Но если к тебе и ведет дорога,
По ней до неба дойти не могу.
Семикратным счастьем ты отблистала.
Прекрасней, чем в грезе, чем наяву:
Смерть уступила - и сердце стало
Стрелою, легшей на тетиву.
Жажда моя пылает пожаром
Кто погасить бы его захотел,
Утишить сумел бы? Чахнет задаром
Яростный зов слияния тел!
Страшная сладость губит гурмана,
Стекая пламенем вдоль хребта.
Ржавый клинок, раскрытая рана,
Горькое ложе, скорбь, темнота.
Ничто и нечто, и ночь навеки,
Последнего меда скудный отстой.
Тело не спит, распахнуты веки.
Пустые руки полны пустотой.
TABULA RASA
Заканчивать. И начинать сначала.
Неслыханное - все-таки грядет.
Опять считает человечий род,
Что пролил слез и крови слишком мало.
Мы стали неотъемлемою частью
Лавины, массы, общности любой.
И Цезарь, снова наделенный властью,
Нас отправляет в бой и на убой.
Бездарный демон, ждущий в эпилоге
Того, чтоб нас единый залп скосил!
Мы гибнем, мы собой мостим дороги
Из года в год. Пустая трата сил.
Мосты сжигаем, без раздумий рушим
Все на пути. По крышам - цепь огня!
Мы будущего ждем - и к нашим душам
Крадется ужас завтрашнего дня.
Нам не до рифм, и к прочим тонким граням
Мы безразличны. Больше не взрасти
Цветам над болью. Только руки тянем.
Зажать пытаясь пустоту в горсти.
Молчим, страдая. Впрочем, вывод быстр:
К чему слова ограбленных и сирых?
Обломкам мира нужен ли регистр,
И должно ли копаться в черных дырах?
Кто в сердце шепчет нашем? Почему
Мы ждем, что он, склонясь над горькой чашей,
Уронит каплю вечности во тьму
Вихреворота скорой смерти нашей?
ОРИГЕН
Смерть медлила, а он стоял на страже,
Готовый. Отрицал любую тьму.
Тянулись караваны и миражи:
О, как же много грезилось ему!
Он пламенел, зрелея неуклонно,
И, лишь томя подобием стыда,
На чувства и на рукопись Платона
Рабыня тень бросала иногда.
Зачем же смерть, когда толпой предерзкой
И мертвой духом - полон дольний край?
При чем здесь ангел, если страстью мерзкой
Вводим любой, кто хочет, в гнусный рай?
О мир, Египет, тяжкие гробницы
Колени сдвинь, фантом отвратный скрой!
Сквозь бедра Логос виден, сквозь ресницы:
Все - ложь, и первый Рим, и Рим второй!
Он рвался духом к высшему пределу,
Но плоть коснела. Он постиг врага.
Железо взял, и полоснул по телу,
И бросил ядра в пламя очага.
СТЕФАН ХЕРМЛИН
(1915 - 1997)
ОБМАНЧИВОСТЬ МИРА
(По мотивам Питера Брейгеля)
Всюду я вижу тебя: на фламандском поле.
Возле римских колодцев, манящих в полуденный час,
Сердце холодом сжато, и ощутишь поневоле:
Всюду - трагический призрак, тревожащий нас.

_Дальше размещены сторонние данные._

(* ===== verification/UvUtil.v ===== *)
(** * The C glue of the runtime: uvutil.c

    src/libuv_helper/uvutil.c is the C code the compiled programs link
    against: constructors that allocate libuv objects from the garbage
    collector, accessors for members the generated code cannot name, and the
    allocator that makes libuv itself allocate from the collector.  The
    collector and libuv are not in the repository beyond their headers: the
    class [Collector] states what gc.h says of the functions used, [LibUv]
    what uv.h and the libuv documentation say, and the functions of uvutil.c
    are translated over them and the byte memory of Memory.v, with the
    structure layouts of UvTypes.v. *)
From S2P Require Import Prelude CLayout UvTypes Memory.
#[local] Open Scope N_scope.

Definition NULLP : addr := 0.
Definition SIZE_MAX1 : N := 2 ^ 64.

(** ** What the collector promises *)

(** [p] is a new block of [n] cleared bytes, at an address that is a multiple
    of 16, the bytes of every other object are unchanged. *)
Record fresh_block (m : mem) (p : addr) (n : N) (k : gc_kind) (m' : mem) : Prop := mk_fresh {
  fresh_null : p ≠ NULLP;
  fresh_align : (16 | p);
  fresh_range : p + n < SIZE_MAX1;
  fresh_new : ∀ i, p ≤ i < p + n → bytes m !! i = None;
  fresh_zero : ∀ i, p ≤ i < p + n → bytes m' !! i = Some 0%Z;
  fresh_rest : ∀ i, outside p n i → bytes m' !! i = bytes m !! i;
  fresh_blocks : blocks m !! p = None ∧ blocks m' = <[p:=(n, k)]> (blocks m);
}.

Class Collector := {
  GC_malloc : N → ST mem addr;
  GC_malloc_uncollectable : N → ST mem addr;
  GC_realloc : addr → N → ST mem addr;
  GC_free : addr → ST mem unit;
  (** gc.h: allocation returns cleared memory, NULL when out of memory. *)
  GC_malloc_spec n m : wp (GC_malloc n) m (λ p m',
    (p = NULLP ∧ m' = m) ∨ fresh_block m p n Collectable m');
  GC_malloc_uncollectable_spec n m : wp (GC_malloc_uncollectable n) m (λ p m',
    (p = NULLP ∧ m' = m) ∨ fresh_block m p n Uncollectable m');
}.

(** ** The state of the program outside the collected memory *)

(** The functions libuv allocates with, by the name of their C function. *)
Record allocator := mk_allocator {
  malloc_func : string; realloc_func : string; calloc_func : string; free_func : string }.

Record world := mk_world {
  memory : mem;
  uv_alloc : allocator;
  stdout : string;
}.

Definition lift {A} (f : ST mem A) : ST world A := λ w,
  match f (memory w) with
  | Some (a, m) => Some (a, mk_world m (uv_alloc w) (stdout w))
  | None => None
  end.

Class LibUv := {
  (** installs the four allocation functions; only a NULL function makes it
      fail, and uvutil.c passes none *)
  uv_replace_allocator : string → string → string → string → ST world Z;
  uv_replace_allocator_spec m r c f w :
    wp (uv_replace_allocator m r c f) w (λ err w', err = 0%Z ∧
      w' = mk_world (memory w) (mk_allocator m r c f) (stdout w));
  (** the name of an error code *)
  uv_err_name : Z → string;
  (** fills [*cpu_infos] and [*count]; the value is the error code, the array
      and the count *)
  uv_cpu_info : ST world (Z * addr * Z);
  uv_free_cpu_info : addr → Z → ST world unit;
  (** An [int] error code; on success freeing the array gives back the memory
      it took, and the count is a positive [int]. *)
  uv_cpu_info_spec w : wp uv_cpu_info w (λ r w', let '(err, infos, count) := r in
    (- 2 ^ 31 ≤ err < 2 ^ 31)%Z ∧
    if (err =? 0)%Z
    then (0 < count < 2 ^ 31)%Z ∧ wp (uv_free_cpu_info infos count) w' (λ _ w'', w'' = w)
    else w' = w);
}.

(** [printf("%s", s)] *)
Definition printf_s (s : string) : ST world unit :=
  st_mod (λ w, Some (mk_world (memory w) (uv_alloc w) (stdout w +:+ s))).
Section uvutil.
Context `{SysTypes} `{Collector} `{LibUv}.

(** gc.h: [GC_MALLOC(sz)] is [GC_malloc(sz)] unless GC_DEBUG is defined. *)
Definition GC_MALLOC (sz : N) : ST mem addr := GC_malloc sz.

(** ** Constructors *)
Definition new_timer2 : ST mem addr := GC_MALLOC (sizeof uv_timer_s).
Definition new_tcp : ST mem addr := GC_MALLOC (sizeof uv_tcp_s).
Definition new_addr : ST mem addr := GC_MALLOC (sizeof (Tsys "struct sockaddr_in")).
Definition new_idle : ST mem addr := GC_MALLOC (sizeof uv_idle_s).
Definition new_write : ST mem addr := GC_MALLOC (sizeof uv_write_s).
Definition new_async : ST mem addr := GC_MALLOC (sizeof uv_async_s).
Definition new_conn : ST mem addr := GC_malloc_uncollectable (sizeof uv_connect_s).
Definition new_pthread_cond_t : ST mem addr := GC_MALLOC (sizeof (Tsys "pthread_cond_t")).
Definition new_pthread_mutex_t : ST mem addr := GC_MALLOC (sizeof (Tsys "pthread_mutex_t")).
Definition new_buf_t : ST mem addr := GC_MALLOC (sizeof uv_buf_t).

(** ** Member access *)

(** [&p->x] for a pointer [p] to the structure [t]. *)
Definition member (t : ctype) (p : addr) (x : string) : addr :=
  p + match offsetof t x with Some (_, o) => o | None => 0 end.

(** [t->handle] *)
Definition get_conn_stream (t : addr) : ST mem addr := load_ptr (member uv_connect_s t "handle").
Definition get_tcp_data (t : addr) : ST mem addr := load_ptr (member uv_tcp_s t "data").
Definition set_tcp_data (t data : addr) : ST mem unit := store_ptr (member uv_tcp_s t "data") data.
Definition get_buf_data (t : addr) : ST mem addr := load_ptr (member uv_buf_t t "base").
Definition get_buf_len (t : addr) : ST mem Z := load 8 (member uv_buf_t t "len").
Definition set_buf_data (t data : addr) : ST mem unit := store_ptr (member uv_buf_t t "base") data.
Definition set_buf_len (t : addr) (len : Z) : ST mem unit := store 8 (member uv_buf_t t "len") len.

(** ** The allocator of libuv *)

(** [(count) * (size)] in size_t. *)
Definition GC_calloc (count size : N) : ST mem addr :=
  GC_malloc_uncollectable ((count * size) `mod` SIZE_MAX1).
Definition replace_allocator : ST world unit :=
  uv_replace_allocator "GC_malloc_uncollectable" "GC_realloc" "GC_calloc" "GC_free";;
  mret tt.

Definition print_uv_err (err : Z) : ST world unit := printf_s (uv_err_name err).

Definition get_available_parallelism : ST world Z :=
  '(err, cpu_infos, count) ← uv_cpu_info;
  if negb (err =? 0)%Z then mret (-1)%Z else
  uv_free_cpu_info cpu_infos count;;
  mret count.
End uvutil.

(** ** Specifications *)
Section specs.
Context `{SysTypes} `{Collector} `{LibUv}.
Implicit Types (m : mem) (p : addr).

(** What each constructor is to allocate: the type in its [sizeof], and a block
    that the collector may reclaim unless the code asks otherwise. *)
Definition constructors : list (ctype * gc_kind * ST mem addr) := [
  (uv_timer_s, Collectable, new_timer2); (uv_tcp_s, Collectable, new_tcp);
  (Tsys "struct sockaddr_in", Collectable, new_addr); (uv_idle_s, Collectable, new_idle);
  (uv_write_s, Collectable, new_write); (uv_async_s, Collectable, new_async);
  (uv_connect_s, Uncollectable, new_conn); (Tsys "pthread_cond_t", Collectable, new_pthread_cond_t);
  (Tsys "pthread_mutex_t", Collectable, new_pthread_mutex_t); (uv_buf_t, Collectable, new_buf_t)].

Lemma constructor_ok t k f m :
  (t, k, f) ∈ constructors →
  wp f m (λ p m', (p = NULLP ∧ m' = m) ∨ fresh_block m p (sizeof t) k m').
Proof.
  intros Hf. unfold constructors in Hf. rewrite !elem_of_cons in Hf.
  repeat (destruct Hf as [[= -> -> ->]|Hf];
    [first [apply GC_malloc_spec|apply GC_malloc_uncollectable_spec]|]).
  by apply not_elem_of_nil in Hf.
Qed.

Lemma bytes_ok_fresh m p n k m' : fresh_block m p n k m' → bytes_ok (bytes m) → bytes_ok (bytes m').
Proof.
  intros Hf Hok i b Hb. destruct (decide (p ≤ i < p + n)) as [Hi|Hi].
  - rewrite (fresh_zero _ _ _ _ _ Hf i Hi) in Hb. simplify_eq. lia.
  - rewrite (fresh_rest _ _ _ _ _ Hf i) in Hb by (unfold outside; lia). by eapply Hok.
Qed.
Lemma valid_fresh m p n k m' : fresh_block m p n k m' → valid n p (bytes m').
Proof. intros Hf i Hi. rewrite (fresh_zero _ _ _ _ _ Hf i Hi). by eexists. Qed.

(** [p] points to an allocated object of type [t]. *)
Definition points_to m p (t : ctype) : Prop := valid (sizeof t) p (bytes m) ∧ bytes_ok (bytes m).

Lemma get_ptr_ok t x ty o p m :
  points_to m p t → offsetof t x = Some (ty, o) → o + 8 ≤ sizeof t →
  wp (load_ptr (member t p x)) m (λ r m', m' = m ∧ load 8 (p + o) m = Some (Z.of_N r, m)).
Proof.
  intros [Hv Hok] Ho Hs. unfold member. rewrite Ho. unfold load_ptr. apply wp_bind, wp_load.
  { by eapply valid_sub. }
  intros bs Hbs Hl. apply wp_ret. split; [done|]. unfold load, st_gets. rewrite Hbs. simpl.
  rewrite Z2N.id; [done|]. apply le_combine_range.
  clear -Hbs Hok. revert Hbs. generalize (p + o) 8%nat. intros a n. revert a bs.
  induction n as [|n IH]; intros a bs; simpl; [intros [= <-]; constructor|].
  destruct (bytes m !! a) as [b|] eqn:Hb; [|done]. simpl.
  destruct (load_bytes n (a + 1) (bytes m)) as [bs'|] eqn:Hbs; [|done]. simpl. intros [= <-].
  constructor; [by eapply Hok|by eapply IH].
Qed.
End specs.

Ты понимаешь, ты видишь - от терний не сыщешь защиты,
С ужасов полной тропы никуда не свернуть.
Невыразимо покинутый, всеми забытый,
Ты одиноко под северным небом держишь свой путь.
Кобольд идет за тобой. Плечи плащом закутай.

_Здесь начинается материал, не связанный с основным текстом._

(* ===== verification/FfiTheorems.v ===== *)
(** * Theorems about the boundary between calc and C *)
From S2P Require Import Prelude CLayout UvTypes UvApi GcApi Ffi.
#[local] Open Scope Z_scope.

(** ** The debugging variants of the allocation macros *)

(** What an argument of the type [from] may be passed as. *)
Definition assignable (from to : ctype) : bool :=
  match from, to with
  | Tptr a, Tptr b => String.eqb a b || String.eqb ("const " +:+ a) b
  | Tint s a, Tint s' b => Bool.eqb s s' && (a =? b)%N
  | _, _ => false
  end.
Definition same_ret (a b : ctype) : bool :=
  match a, b with Tvoid, Tvoid => true | _, _ => assignable a b end.
(** The types of an argument of an expansion, [ps] being the types of the
    macro's arguments. *)
Definition marg_types (add_caller : bool) (ps : list ctype) (a : marg) : list ctype :=
  match a with
  | Par i => option_list (ps !! i)
  | Base i => match ps !! i with Some (Tptr _) => [Tptr "void"] | _ => [] end
  | Extras => GC_EXTRA_PARAMS add_caller
  end.
Definition all_assignable (from to : list ctype) : bool :=
  Nat.eqb (length from) (length to) && forallb (λ p, assignable p.1 p.2) (zip from to).
(** The expansion of [m] is well typed for every argument list the function
    [plain] stands for accepts, with the same result. *)
Definition macro_ok (add_caller : bool) (plain m : gmacro) : bool :=
  String.eqb (mc_name plain) (mc_name m) && Nat.eqb (mc_arity plain) (mc_arity m) &&
  match find_proto (mc_callee plain) (gc_api add_caller), find_proto (mc_callee m) (gc_api add_caller) with
  | Some p, Some q =>
    Nat.eqb (length (p_args p)) (mc_arity m) &&
    all_assignable (mc_args m ≫= marg_types add_caller (p_args p)) (p_args q) &&
    same_ret (p_ret q) (p_ret p)
  | _, _ => false
  end.

(** Whatever GC_DEBUG, GC_DEBUG_REPLACEMENT and GC_ADD_CALLER are, every
    allocation macro of gc.h expands to a call of a function the header
    declares, with as many arguments as its prototype has and of assignable
    types, and with the result type of the plain function: turning debugging
    on never changes how the macros are used. *)
Theorem gc_macros_typed replacement debug add_caller :
  Forall2 (λ plain m, macro_ok add_caller plain m = true)
    (gc_macros false false) (gc_macros replacement debug).
Proof. destruct replacement, debug, add_caller; repeat constructor. Qed.

(** ** The declarations of calc *)

(** The declarations that do not agree with the headers. *)
Definition mismatched : list string := [
  (* a macro of gc.h for GCC, and no function *)
  "GC_reachable_here";
  (* the place of the call is not passed *)
  "GC_debug_malloc";
  (* an int of C read as 64 bits *)
  "get_available_parallelism"; "uv_timer_init"; "uv_timer_start"; "uv_timer_stop";
  (* a structure returned by value, read as a pointer *)
  "uv_buf_init"].

Definition extern_ok (hs : list fproto) (d : extern) : bool :=
  extern_wfb d &&
  match find_proto (e_name d) hs with
  | Some p => proto_wfb p && Bool.eqb (e_conforms d p) (negb (bool_decide (e_name d ∈ mismatched)))
  | None => bool_decide (e_name d ∈ mismatched)
  end.

Lemma extern_ok_sound hs d : extern_ok hs d = true →
  e_name d ∉ mismatched ↔ ∃ p, find_proto (e_name d) hs = Some p ∧ agrees d p.
Proof.
  unfold extern_ok. intros [Hd%extern_wfb_sound H]%andb_true_iff.
  destruct (find_proto _ _) as [p|].
  - apply andb_true_iff in H as [Hp%proto_wfb_sound H%Bool.eqb_prop].
    rewrite <- bool_decide_not in H.
    rewrite <- (bool_decide_eq_true (e_name d ∉ mismatched)), <- H, (e_conforms_spec d p Hd Hp).
    naive_solver.
  - apply bool_decide_eq_true in H. naive_solver.
Qed.

(** C29. Of the functions of libuv, the collector and uvutil.c the runtime
    declares, a declaration agrees with the prototype of the C header exactly
    when it is not one of the seven of [mismatched], in every configuration of
    gc.h: then C reads the arguments calc passes and calc the result C
    returns, whatever the unspecified bits of the registers are; for the
    seven no prototype exists or some register contents make the two sides
    read different values. *)
Theorem calc_externs_agree add_caller no_dlopen no_sigmask no_cancel have_exit :
  Forall (λ d, e_name d ∉ mismatched ↔
    ∃ p, find_proto (e_name d) (headers add_caller no_dlopen no_sigmask no_cancel have_exit) = Some p ∧
      agrees d p) calc_externs.
Proof.
  eapply Forall_impl; [|intros d; apply extern_ok_sound].
  apply Forall_forall. intros d Hd. apply list_elem_of_In in Hd. revert d Hd.
  apply List.forallb_forall.
  destruct add_caller, no_dlopen, no_sigmask, no_cancel, have_exit; vm_compute; reflexivity.
Qed.

Definition callback_ok (d : extern) : bool :=
  extern_wfb d &&
  match find_proto (e_name d) (uv_callbacks ++ gc_callbacks) with
  | Some p => proto_wfb p && cb_conforms d p
  | None => false
  end.

(** Every function of calc that C code calls back has a type that agrees
    with the callback type of the C header. *)
Theorem calc_callbacks_agree :
  Forall (λ d, ∃ p, find_proto (e_name d) (uv_callbacks ++ gc_callbacks) = Some p ∧ cb_agrees d p)
    calc_callbacks.
Proof.
  apply (Forall_impl (λ d, callback_ok d = true)).
  - apply Forall_forall. intros d Hd. apply list_elem_of_In in Hd. revert d Hd.
    apply List.forallb_forall. vm_compute. reflexivity.
  - intros d [Hd%extern_wfb_sound H]%andb_true_iff. destruct (find_proto _ _) as [p|]; [|done].
    apply andb_true_iff in H as [Hp%proto_wfb_sound H]. exists p. split; [done|].
    by apply cb_conforms_spec.
Qed.

Definition signed (w v : Z) : Z := (v + 2 ^ (w - 1)) mod 2 ^ w - 2 ^ (w - 1).

(** What the three timer functions' declarations lead to: when C returns a
    32-bit error code (negative, as all of libuv's are) in a register whose
    upper half is clear, calc reads a positive number; and when C returns 0,
    some contents of the upper half make calc read another number. *)
Theorem timer_result_misread err d p :
  d ∈ [mk_extern "uv_timer_init" [CPtr; CPtr] int; mk_extern "uv_timer_start" [CPtr; CPtr; int64; int64] int;
       mk_extern "uv_timer_stop" [CPtr] int] →
  find_proto (e_name d) uv_api = Some p →
  - 2 ^ 31 ≤ err < 0 →
  ∃ from to, c_bits (p_ret p) = Some from ∧ calc_bits (e_ret d) = Some to ∧
    signed to (get to (put from err 0)) = err + 2 ^ 32 ∧
    0 < signed to (get to (put from err 0)) ∧
    ∃ j, signed to (get to (put from 0 j)) ≠ 0.
Proof.
  intros Hd Hp Herr. exists 32, 64.
  assert (c_bits (p_ret p) = Some 32 ∧ calc_bits (e_ret d) = Some 64) as [-> ->].
  { rewrite !elem_of_cons in Hd. destruct Hd as [-> | [-> | [-> | []%not_elem_of_nil]]];
      vm_compute in Hp; injection Hp as <-; done. }
  assert (signed 64 (get 64 (put 32 err 0)) = err + 2 ^ 32) as Hs.
  { unfold signed, get, put. rewrite (Z.mod_0_l (2 ^ (64 - 32))) by done.
    rewrite <- (Z.mod_add err 1) by done.
    rewrite (Z.mod_small (err + _)), Z.mul_0_r, Z.add_0_r by lia.
    rewrite (Z.mod_small (err + _)), Z.mod_small by lia. lia. }
  rewrite Hs. repeat split; [lia|]. exists 1. by vm_compute.
Qed.
Lemma timer_result_misread_witness :
  ∃ p, find_proto "uv_timer_init" uv_api = Some p ∧
  ∃ from to, c_bits (p_ret p) = Some from ∧ calc_bits int = Some to ∧
    signed to (get to (put from (-22) 0)) = -22 + 2 ^ 32 ∧
    0 < signed to (get to (put from (-22) 0)) ∧
    ∃ j, signed to (get to (put from 0 j)) ≠ 0.
Proof.
  eexists. split; [vm_compute; reflexivity|].
  apply (timer_result_misread (-22) (mk_extern "uv_timer_init" [CPtr; CPtr] int));
    [by left|vm_compute; reflexivity|lia].
Defined.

Путь твой все шире и шире. Распахивается окоем.
Все исчезает, становится мраком и смутой
Дымом, туманом тают озера во взоре твоем.
ГАСНУЩИЙ ДЕНЬ
(По мотивам Питера Брейгеля)
Разве когда-нибудь были столь горестны там, в отдаленье,
Жесты горных отрогов и так нас тревожить могли?
Зноем пылает даль. Даже самые малые тени
Изгнаны прочь из сердца этой земли,
Этой страны, что в величье отчаялась. Как безнадежно устали
Ветви твои, опаленный страданием бор!
О, Ниобея! Оттуда, из нарисованной дали,
Странным, базальтовым светом лучится простор,
Над горизонтом - ты видишь - пылает светило.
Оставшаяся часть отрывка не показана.